ManageEngine, a provider of IT management solutions and part of Zoho, has opened two new data centres in Europe.
The facilities are located in Amsterdam and Dublin, and adhere to the data privacy and security standards of the European Union.
In an exclusive interview with em360tech.com, Rajesh Ganesan, director of product management at Zoho, says the EU location is likely to suit customers who prefer to keep their data as local as possible.
“Our European customers were directly telling us that as long as we had our data centres in the US, it would make life hard for them,” says Ganesan.
EU companies are subject to some of the world’s strictest data privacy regulations, which apply to both on-premises and cloud applications, he says.
Moreover, new EU laws require European companies to store their data in Europe only, partly because of the wide-ranging powers given to the National Security Agency by the US government.
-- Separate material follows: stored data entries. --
(* ===== verification/PdcpConfig.v ===== *)
(** * Configuration of PDCP (pdcp.c)

    What RRC does to the entities: the lists of an RRC message, one entity at a time, security, and
    the initialisation and the end of the layer. *)

From S2P Require Import Prelude Bits HashTable Snow3g StreamCipher RlcAmTypes RlcStore RlcDispatch.
From S2P Require Import PdcpTypes PdcpSequence PdcpSecurity Pdcp.

Inductive pdcp_action_t :=
| PDCP_ADD | PDCP_REMOVE | PDCP_MODIFY | PDCP_SET_SECURITY_MODE | PDCP_MBMS_ADD | PDCP_MBMS_MODIFY | PDCP_ACTION_OTHER.
Definition DTCH : Z := 3.
Definition NOT_A_RNTI : Z := 0.

(** The addresses of the keys of a request. *)
Record pdcp_request_keys := Mk_request_keys { req_kRRCenc : Z; req_kRRCint : Z; req_kUPenc : Z }.

Definition pdcp_config_set_security (security_modeP : Z) (k : pdcp_request_keys) (p : pdcp_t) : pdcp_t :=
  if (0 <=? security_modeP) && (security_modeP <=? 119) then
    p <| cipheringAlgorithm := Z.land security_modeP 15 |>
      <| integrityProtAlgorithm := Z.land (Z.shiftr security_modeP 4) 15 |>
      <| kRRCenc := req_kRRCenc k |> <| kRRCint := req_kRRCint k |> <| kUPenc := req_kUPenc k |>
      <| security_activated := 1 |>
  else p.

(** [rb_snP] is a value of the enumeration of RRC for DRBs, 5 for SRBs. *)
Definition sn_size_of (rb_snP : Z) : Z :=
  if rb_snP =? PDCP_Config__rlc_UM__pdcp_SN_Size_len12bits then PDCP_SN_12BIT
  else if rb_snP =? PDCP_Config__rlc_UM__pdcp_SN_Size_len7bits then PDCP_SN_7BIT
  else PDCP_SN_5BIT.

(** What a request says of a bearer. *)
Record pdcp_bearer := Mk_pdcp_bearer {
  pb_srb : bool;
  pb_rlc_mode : rlc_mode_t;
  pb_lc_id : Z;
  pb_rb_id : Z;
  pb_sn : Z;
  pb_report : Z;
  pb_compression : Z
}.

Definition config_add (ue : bool) (b : pdcp_bearer) (p : pdcp_t) : pdcp_t :=
  p <| is_ue := ue |> <| is_srb := pb_srb b |> <| lcid := pb_lc_id b |> <| rb_id := pb_rb_id b |>
    <| header_compression_profile := pb_compression b |> <| status_report := pb_report b |>
    <| seq_num_size := sn_size_of (pb_sn b) |> <| pdcp_rlc_mode := pb_rlc_mode b |>
    <| next_pdcp_tx_sn := 0 |> <| next_pdcp_rx_sn := 0 |> <| next_pdcp_rx_sn_before_integrity := 0 |>
    <| tx_hfn := 0 |> <| rx_hfn := 0 |> <| last_submitted_pdcp_rx_sn := 4095 |> <| first_missing_pdu := -1 |>
    <| rx_hfn_offset := 0 |>.
Definition config_modify (b : pdcp_bearer) (p : pdcp_t) : pdcp_t :=
  p <| header_compression_profile := pb_compression b |> <| status_report := pb_report b |>
    <| pdcp_rlc_mode := pb_rlc_mode b |>.
Definition config_security (security_modeP : Z) (k : pdcp_request_keys) (p : pdcp_t) : pdcp_t :=
  if security_modeP =? 255 then p else pdcp_config_set_security security_modeP k p.

Definition set3 {A} (t : list (list (list A))) (i j l : Z) (v : A) : res (list (list (list A))) :=
  plane ← array_get t i;
  plane ← set2 plane j l v;
  array_set t i plane.
Definition get3 {A} (t : list (list (list A))) (i j l : Z) : res A :=
  plane ← array_get t i;
  get2 plane j l.

Section config.
Context {T : Type} `{!Table T}.
Implicit Types (ps : pdcp_store T) (c : rlc_ctxt_t).

(** The tables of RNTIs; the index of the eNB's is 0 always. *)
Definition record_rnti c ps : res (pdcp_store T) :=
  if enb_flag (ctxt c) then
    l ← array_set (pdcp_eNB_UE_instance_to_rnti ps) 0 (rnti c);
    Ok (ps <| pdcp_eNB_UE_instance_to_rnti := l |>)
  else
    l ← array_set (pdcp_UE_UE_module_id_to_rnti ps) (module_id c) (rnti c);
    Ok (ps <| pdcp_UE_UE_module_id_to_rnti := l |>).

(** [a]: the address of the entity, 0 for NULL; the return value is 0 always.  The identifiers are
    converted to 16 bits. *)
Definition pdcp_config_req_asn1 c (a : Z) (action : pdcp_action_t) (mch_id security_modeP : Z)
    (k : pdcp_request_keys) (b : pdcp_bearer) ps : res (pdcp_store T) :=
  match action with
  | PDCP_ADD =>
      _ ← assert_that (negb (a =? 0));
      ps ← record_rnti c ps;
      p ← pdcp_at a ps;
      Ok (pdcp_set a (config_security security_modeP k (config_add (negb (enb_flag (ctxt c))) b p)) ps)
  | PDCP_MODIFY =>
      _ ← assert_that (negb (a =? 0));
      p ← pdcp_at a ps;
      let p := config_security security_modeP k (config_modify b p) in
      Ok (pdcp_set a (p <| seq_num_size := sn_size_of (pb_sn b) |>) ps)
  | PDCP_REMOVE =>
      _ ← assert_that (negb (a =? 0));
      p ← pdcp_at a ps;
      keys ← free_keys p (pdcp_keys ps);
      Ok ((pdcp_set a pdcp_zero ps) <| pdcp_keys := keys |>)
  | PDCP_MBMS_ADD | PDCP_MBMS_MODIFY =>
      let entry := Mk_pdcp_mbms true (pb_rb_id b) in
      if enb_flag (ctxt c) then
        t ← set3 (pdcp_mbms_array_eNB ps) (module_id c) mch_id (pb_lc_id b) entry;
        Ok (ps <| pdcp_mbms_array_eNB := t |>)
      else
        t ← set3 (pdcp_mbms_array_ue ps) (module_id c) mch_id (pb_lc_id b) entry;
        Ok (ps <| pdcp_mbms_array_ue := t |>)
  | PDCP_SET_SECURITY_MODE =>
      _ ← assert_that (negb (a =? 0));
      p ← pdcp_at a ps;
      Ok (pdcp_set a (pdcp_config_set_security security_modeP k p) ps)
  | PDCP_ACTION_OTHER => Err FatalAssert
  end.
“Because of new initiatives such as the US-EU Privacy Shield and other measures, things have been changing quite a bit for data being hosted in the US for EU customers. So we took the decision to invest in our own data centres in Europe.”
ManageEngine’s main data centre is the one “built from scratch” by the company in Amsterdam, with the Dublin facility operating as a disaster recovery and backup resource.
“The data centres we have now in Amsterdam and Dublin… we just hired the location, which provides good physical security, and insures power. Otherwise, we completely build and run our data centres ourselves. This is case in the US too.
“We architect with an operating system we have customised and built out of Linux, we build everything from scratch, and we have done the same with the EU data centres.
“We did not choose to go with AWS or Azure because the changes in terms of service when it comes to relying on third-party providers has come to bite us hard.”
The reason for choosing Amsterdam, says Ganesan, was partly because of Britain’s planned exit from the EU, or Brexit. “Last year we had this confusion of Brexit, so economically, politically, there was no clarity for foreign companies like ours to really look at the UK as an option.
“We also had to look at various things like how cost-effective the space was, the power and cooling technologies available, the tax options, and also because we’re based in Chennai, India, we had to choose somewhere that was as close as possible to our base.”
Zoho employs approximately 5,000 people, mainly at its location in India, with offices in the US and now Europe. Still privately held, the company’s financials are not made public, although it must have some money, judging by the $10 million it spent acquiring five companies recently.
The company has been on an impressive growth curve since it was established in 1996, as AdventNet, which provided network management tools.
The launch of its Zoho suite of applications, which is still growing, saw the company grow even faster, partly as a result of what was at the time an innovative business model – entirely cloud-based applications which did not need an army of consultants to install and run by users.
As a result of its success with Zoho apps, AdventNet changed its name to Zoho in 2009, by which time it had more than 1 million users.
Today, Zoho claims to have 25 million users, and ManageEngine is said to be used by more than 120,000 IT teams worldwide, including “three out of every five Fortune 500 companies”, according to the company.
The success of the company has led to a point where it is looking to grow to be a challenger to the market leaders, the giants of the space.
Digital business is a complex software market and like-for-like comparisons are not always straightforward. But if we look at the area of customer relations management software, the top five are Salesforce, Microsoft Dynamics, Oracle, SAP, and SaleLogix.
That’s according to CRM Switch, which surveyed 750 employees from different companies in the US. The study found that Zoho was well within the top 10.
“I’ve been with this company for 20 years now,” says Ganesan. “When I joined, I was number eight – today we are more than 4,000.
“When you ask how can we compete with the ‘big four’, we have this very firm conviction that enterprise software does not have to be so complex, and these companies intentionally make enterprise software complex.
“When I say complex, I mean it’s technically complex, the business model is complex, the operation… everything is complex and inefficient. That is our firm conviction.
“This is the first thing that we challenge. This does not have to be complex. We basically build an executable for Windows and Linux and put it online on our website for anybody to download.
“People download, see it working, and only then do they come to us, asking for more information, for example, where to buy the software.”
That’s how Zoho innovated the market in 2003, he says. The business model was very simple and effective. “It did not have any indirect pricing, or differential pricing – we had one price which we put out on the web, which is what our customers paid. Nothing hidden – no hidden costs, and no consulting costs. Any and all costs are mentioned clearly.”
ManageEngine also operated on the same business model, says Ganesan, adding that one of the company’s aims is to produce apps that can be downloaded and used within a matter of minutes and hours.
And part of the secret of its success is the proportion of its resources it invests in research and development. “We never sought external funding, we never over-marketed, we just said, ‘This is our software, try if you like, use, and then pay’.
“Word of mouth really, really worked for us, particularly with ManageEngine.”